┌────────

Definition publishLocked (ctx : context) (io : publish_io) (expectedCurrent : string) (manifest : Manifest)
    (d : directory) : list directory * (directory * (string * bool * option gerror)) :=
  match Manifest_Validate manifest with
  | Fail e => ([], (d, ("", false, Some e)))
  | Ok _ =>
  match ctx_Err ctx with
  | Some e => ([], (d, ("", false, Some e)))
  | None =>
  let name := manifestFileName (mf_Generation manifest) in
  match MarshalManifest manifest with
  | Fail e => ([], (d, ("", false, Some e)))
  | Ok encoded =>
  match writeExclusiveSynced (po_manifest io) name encoded d with
  | (tr, (d, Some e)) =>
      (tr, (d, ("", false, Some (if errors_Is e os_ErrExist then errorf "generation already exists" ErrManifestConflict
                                 else errorf "db: write manifest" e))))
  | (tr, (d, None)) =>
  match po_sync1 io with
  | Some e => (tr, (d, ("", false, Some (errorf "db: sync manifest directory" e))))
  | None =>
  let d := dir_sync d in
  let tr := (tr ++ [d])%list in
  match ctx_Err ctx with
  | Some e => (tr, (d, ("", false, Some e)))
  | None =>
  match marshalCurrent name with
  | Fail e => (tr, (d, ("", false, Some e)))
  | Ok pointer =>
  match writeTempSynced ctx (po_temp io) (po_tempName io) pointer d with
  | (tr', (d, Fail e)) => ((tr ++ tr')%list, (d, ("", false, Some e)))
  | (tr', (d, Ok temp)) =>
  let tr := (tr ++ tr')%list in
  let cleanup d := if po_tempRemoved io then dir_remove temp d else d in
  let install := if String.eqb expectedCurrent "" then installFileNoReplace else atomicReplaceFile in
  match install (po_install io) temp currentFileName d with
  | (d, Some e) =>
      let e := if String.eqb expectedCurrent "" && errors_Is e os_ErrExist then ErrManifestExists
               else errorf "db: publish CURRENT" e in
      ((tr ++ [cleanup d])%list, (cleanup d, ("", false, Some e)))
  | (d, None) =>
  let tr := (tr ++ [d])%list in
  match po_sync2 io with
  | Some e => ((tr ++ [cleanup d])%list, (cleanup d, (name, true, Some (errorf "db: sync published CURRENT" e))))
  | None =>
      let d := dir_sync d in
      ((tr ++ [d; cleanup d])%list, (cleanup d, (name, true, None)))
  end end end end end end end end end end.

(** [OpenVersionManager] of a directory that exists. *)
Definition OpenVersionManager (ctx : context) (outcome : option gerror) (files : gmap string bytes)
    : result VersionManager :=
  match ctx_guard "db: nil open version manager context" ctx with
  | Some e => Fail e
  | None =>
  match readCurrent outcome files with
  | Fail e => Fail e
  | Ok name =>
  match readManifestFile files name with
  | Fail e => Fail e
  | Ok manifest =>
      if negb (String.eqb (manifestFileName (mf_Generation manifest)) name)
      then Fail (manifest_corrupt "CURRENT names another generation than the payload")
      else Ok {| vm_current := manifest; vm_currentName := name |}
  end end end.

(** [CreateVersionManager] once the directory exists. *)
Definition CreateVersionManager (ctx : context) (io : publish_io) (initial : Manifest) (d : directory)
    : list directory * (directory * (option VersionManager * option gerror)) :=
  match ctx_guard "db: nil create version manager context" ctx with
  | Some e => ([], (d, (None, Some e)))
  | None =>
  match po_lock io with
  | Some e => ([], (d, (None, Some (errorf "db: lock manifest creation" e))))
  | None =>
  let unlocked (r : option VersionManager) (err : option gerror) := (r, errors_Join [err; po_unlock io]) in
  match readCurrent (po_current io) (ds_now d) with
  | Ok _ => ([], (d, unlocked None (Some ErrManifestExists)))
  | Fail e =>
  if negb (errors_Is e ErrManifestNotFound) then ([], (d, unlocked None (Some e)))
  else
  match nextManifestGeneration (po_scan io) (ds_now d) with
  | Fail e => ([], (d, unlocked None (Some e)))
  | Ok generation =>
  let initial := prepareManifest initial generation in
  match publishLocked ctx io "" initial d with
  | (tr, (d, (name, true, err))) =>
      (tr, (d, unlocked (Some {| vm_current := initial; vm_currentName := name |}) err))
  | (tr, (d, (_, false, Some e))) => (tr, (d, unlocked None (Some e)))
  | (tr, (d, (_, false, None))) => (tr, (d, unlocked None (Some (errors_New "db: initial manifest was not committed"))))
  end end end end end.

(** [publishManagerLocked]: the manager afterwards, the manifest if it was
    committed, and the error. *)
Definition publishManagerLocked (ctx : context) (io : publish_io) (next : Manifest) (vm : VersionManager) (d : directory)
    : list directory * (directory * (VersionManager * option Manifest * option gerror)) :=
  match po_lock io with
  | Some e => ([], (d, (vm, None, Some (errorf "db: lock manifest publication" e))))
  | None =>
  let unlocked err := errors_Join [err; po_unlock io] in
  match readCurrent (po_current io) (ds_now d) with
  | Fail e => ([], (d, (vm, None, unlocked (Some e))))
  | Ok currentName =>
  if negb (String.eqb currentName (vm_currentName vm))
  then ([], (d, (vm, None, unlocked (Some (errorf "CURRENT moved" ErrManifestConflict)))))
  else
  match nextManifestGeneration (po_scan io) (ds_now d) with
  | Fail e => ([], (d, (vm, None, unlocked (Some e))))
  | Ok generation =>
  let next := prepareManifest next generation in
  match publishLocked ctx io (vm_currentName vm) next d with
  | (tr, (d, (name, true, err))) =>
      (tr, (d, ({| vm_current := next; vm_currentName := name |}, Some next, unlocked err)))
  | (tr, (d, (_, false, err))) => (tr, (d, (vm, None, unlocked err)))
  end end end end.

Definition Publish (ctx : context) (io : publish_io) (next : Manifest) (vm : VersionManager) (d : directory)
    : list directory * (directory * (VersionManager * option Manifest * option gerror)) :=
  match ctx_guard "db: nil publish context" ctx with
  | Some e => ([], (d, (vm, None, Some e)))
  | None => publishManagerLocked ctx io next vm d
  end.

(** [Update]: [base] is what [Current] answered when the update started. *)
Definition Update (ctx : context) (io : publish_io) (mutate : Manifest -> result Manifest) (base : Manifest)
    (vm : VersionManager) (d : directory)
    : list directory * (directory * (VersionManager * option Manifest * option gerror)) :=
  match ctx_guard "db: nil update context" ctx with
  | Some e => ([], (d, (vm, None, Some e)))
  | None =>
  match mutate base with
  | Fail e => ([], (d, (vm, None, Some e)))
  | Ok next =>
  match ctx_Err ctx with
  | Some e => ([], (d, (vm, None, Some e)))
  | None =>
  if negb (mf_Generation (vm_current vm) =? mf_Generation base)
  then ([], (d, (vm, None, Some (errorf "update started at another generation" ErrManifestConflict))))
  else publishManagerLocked ctx io next vm d
  end end end.
End version_manager.

(** ** The codec of [CURRENT] *)
Definition current_header (payload : bytes) : bytes :=
  (currentMagic ++ le_put 2 (wrap16 (zlen payload)) ++ le_put 2 currentHeaderLen ++ le_put 4 (CRC32C payload))%list.

Lemma zlen_manifest_name name g :
  parseManifestFileName name = Some g -> zlen (String.list_byte_of_string name) = 29.
Proof.
  intros [_ ->]%parseManifestFileName_exact. unfold manifestFileName, manifestDigits.
  assert (forall s, zlen (String.list_byte_of_string s) = Z.of_nat (String.length s)) as ->.
  { intros s. unfold zlen. f_equal. induction s as [|c s IH]; [done|]. exact (f_equal S IH). }
  rewrite str_length_app. fold (pad20 g). by rewrite length_pad20.
Qed.

Lemma marshalCurrent_layout name encoded :
  marshalCurrent name = Ok encoded <->
  is_Some (parseManifestFileName name) /\
  encoded = (current_header (String.list_byte_of_string name) ++ String.list_byte_of_string name)%list.
Proof.
  unfold marshalCurrent. destruct (parseManifestFileName name) as [g|]; [|split; [done|by intros [[? ?] _]]].
  set (payload := String.list_byte_of_string name).
  assert (splice 16 payload (splice 12 (le_put 4 (CRC32C payload)) (splice 10 (le_put 2 currentHeaderLen)
    (splice 8 (le_put 2 (wrap16 (zlen payload))) (splice 0 currentMagic (make_bytes (16 + length payload)))))) =
    (current_header payload ++ payload)%list) as ->.
  { rewrite make_bytes_add. repeat (rewrite splice_app_l by (apply Nat.leb_le; reflexivity)).
    set (h := splice 12 _ _). assert (h = current_header payload) as -> by reflexivity.
    by apply (splice_tail (current_header payload)). }
  split; [intros [= <-]; split; [eauto|done]|by intros [_ ->]].
Qed.

Lemma parseCurrent_marshalled name encoded : marshalCurrent name = Ok encoded -> parseCurrent encoded = Ok name.
Proof.
  intros [[g Hg] ->]%marshalCurrent_layout. pose proof (zlen_manifest_name name g Hg) as Hl.
  set (payload := String.list_byte_of_string name) in *. unfold parseCurrent.
  assert (slice 0 8 (current_header payload ++ payload) = currentMagic /\
    slice 8 10 (current_header payload ++ payload) = le_put 2 (wrap16 (zlen payload)) /\
    slice 10 12 (current_header payload ++ payload) = le_put 2 currentHeaderLen /\
    slice 12 16 (current_header payload ++ payload) = le_put 4 (CRC32C payload) /\
    drop 16 (current_header payload ++ payload) = payload /\ zlen (current_header payload ++ payload) = 16 + zlen payload)%list
    as (-> & -> & -> & -> & -> & ->).
  { rewrite !slice_app_l by (apply Nat.leb_le; reflexivity). repeat (split; [reflexivity|]). rewrite zlen_app. reflexivity. }
  rewrite Hl. change (wrap16 29) with 29.
  rewrite (le_get_put2 29), (le_get_put2 currentHeaderLen) by (vm_compute; split; discriminate).
  rewrite le_get_put4 by apply CRC32C_range. rewrite bytes_eqb_refl.
  change (16 + 29 - currentHeaderLen) with 29. change (29 =? 29) with true. rewrite !Z.eqb_refl. cbn [negb].
  change ((16 + 29 <? currentHeaderLen) || (maxCurrentSize <? 16 + 29)) with false. cbn iota.
  unfold payload. rewrite String.string_of_list_byte_of_string. by rewrite Hg.
Qed.

Lemma parseCurrent_inv name encoded : parseCurrent encoded = Ok name -> marshalCurrent name = Ok encoded.
Proof.
  unfold parseCurrent. intros Hp. repeat (case_in Hp; [done|]).
  set (payload := drop 16 encoded) in *.
  destruct (parseManifestFileName (String.string_of_list_byte payload)) as [g|] eqn:Eg; [|done]. injection Hp as <-.
  apply orb_false_iff in E as [E E']. apply negb_false_iff in E0, E1, E2, E3. apply bytes_eqb_eq in E0. to_prop.
  apply marshalCurrent_layout. split; [eauto|]. rewrite String.list_byte_of_string_of_list_byte.
  assert (16 <= length encoded)%nat as Hlen by (unfold zlen, currentHeaderLen in *; lia).
  assert (zlen payload = zlen encoded - 16) as Hpl by (unfold payload, zlen; rewrite length_drop; lia).
  rewrite <- (take_drop 16 encoded) at 1. fold payload. f_equal. rewrite take_slice.
  rewrite (slice_split 0 8 16), (slice_split 8 10 16), (slice_split 10 12 16) by lia.
  unfold current_header. f_equal; [done|]. f_equal; [|f_equal; [by apply (slice_le_get 10 12); [lia|]|by apply (slice_le_get 12 16); [lia|]]].
  apply (slice_le_get 8 10); [lia|]. rewrite E2, Hpl. unfold wrap16, currentHeaderLen, maxCurrentSize in *.
  symmetry. apply Z.mod_small. pose proof (zlen_nonneg payload). lia.
Qed.

(** The codec of [CURRENT] is exact: a byte string reads as the name of a
    manifest precisely when it is what the code writes for that name, and it
    writes only names of manifests. *)
Theorem current_pointer_exact (name : string) (encoded : bytes) :
  (parseCurrent encoded = Ok name <-> marshalCurrent name = Ok encoded) /\
  (is_ok (marshalCurrent name) = true <-> exists g, 0 < g <= u64_max /\ name = manifestFileName g).
Proof.
  split; [split; [apply parseCurrent_inv|apply parseCurrent_marshalled]|].
  unfold marshalCurrent. setoid_rewrite <- parseManifestFileName_exact.
  destruct (parseManifestFileName name) as [g|]; cbn [is_ok]; [split; eauto|split; [done|by intros [? ?]]].
Qed.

└────────

I'd like the lines above from the one with "then ([], (d, (vm, None, unlocked" up to and including the one with "match publishLocked ctx io (vm_currentName" copied exactly, with no other lines.

  then ([], (d, (vm, None, unlocked (Some (errorf "CURRENT moved" ErrManifestConflict)))))
  else
  match nextManifestGeneration (po_scan io) (ds_now d) with
  | Fail e => ([], (d, (vm, None, unlocked (Some e))))
  | Ok generation =>
  let next := prepareManifest next generation in
  match publishLocked ctx io (vm_currentName vm) next d with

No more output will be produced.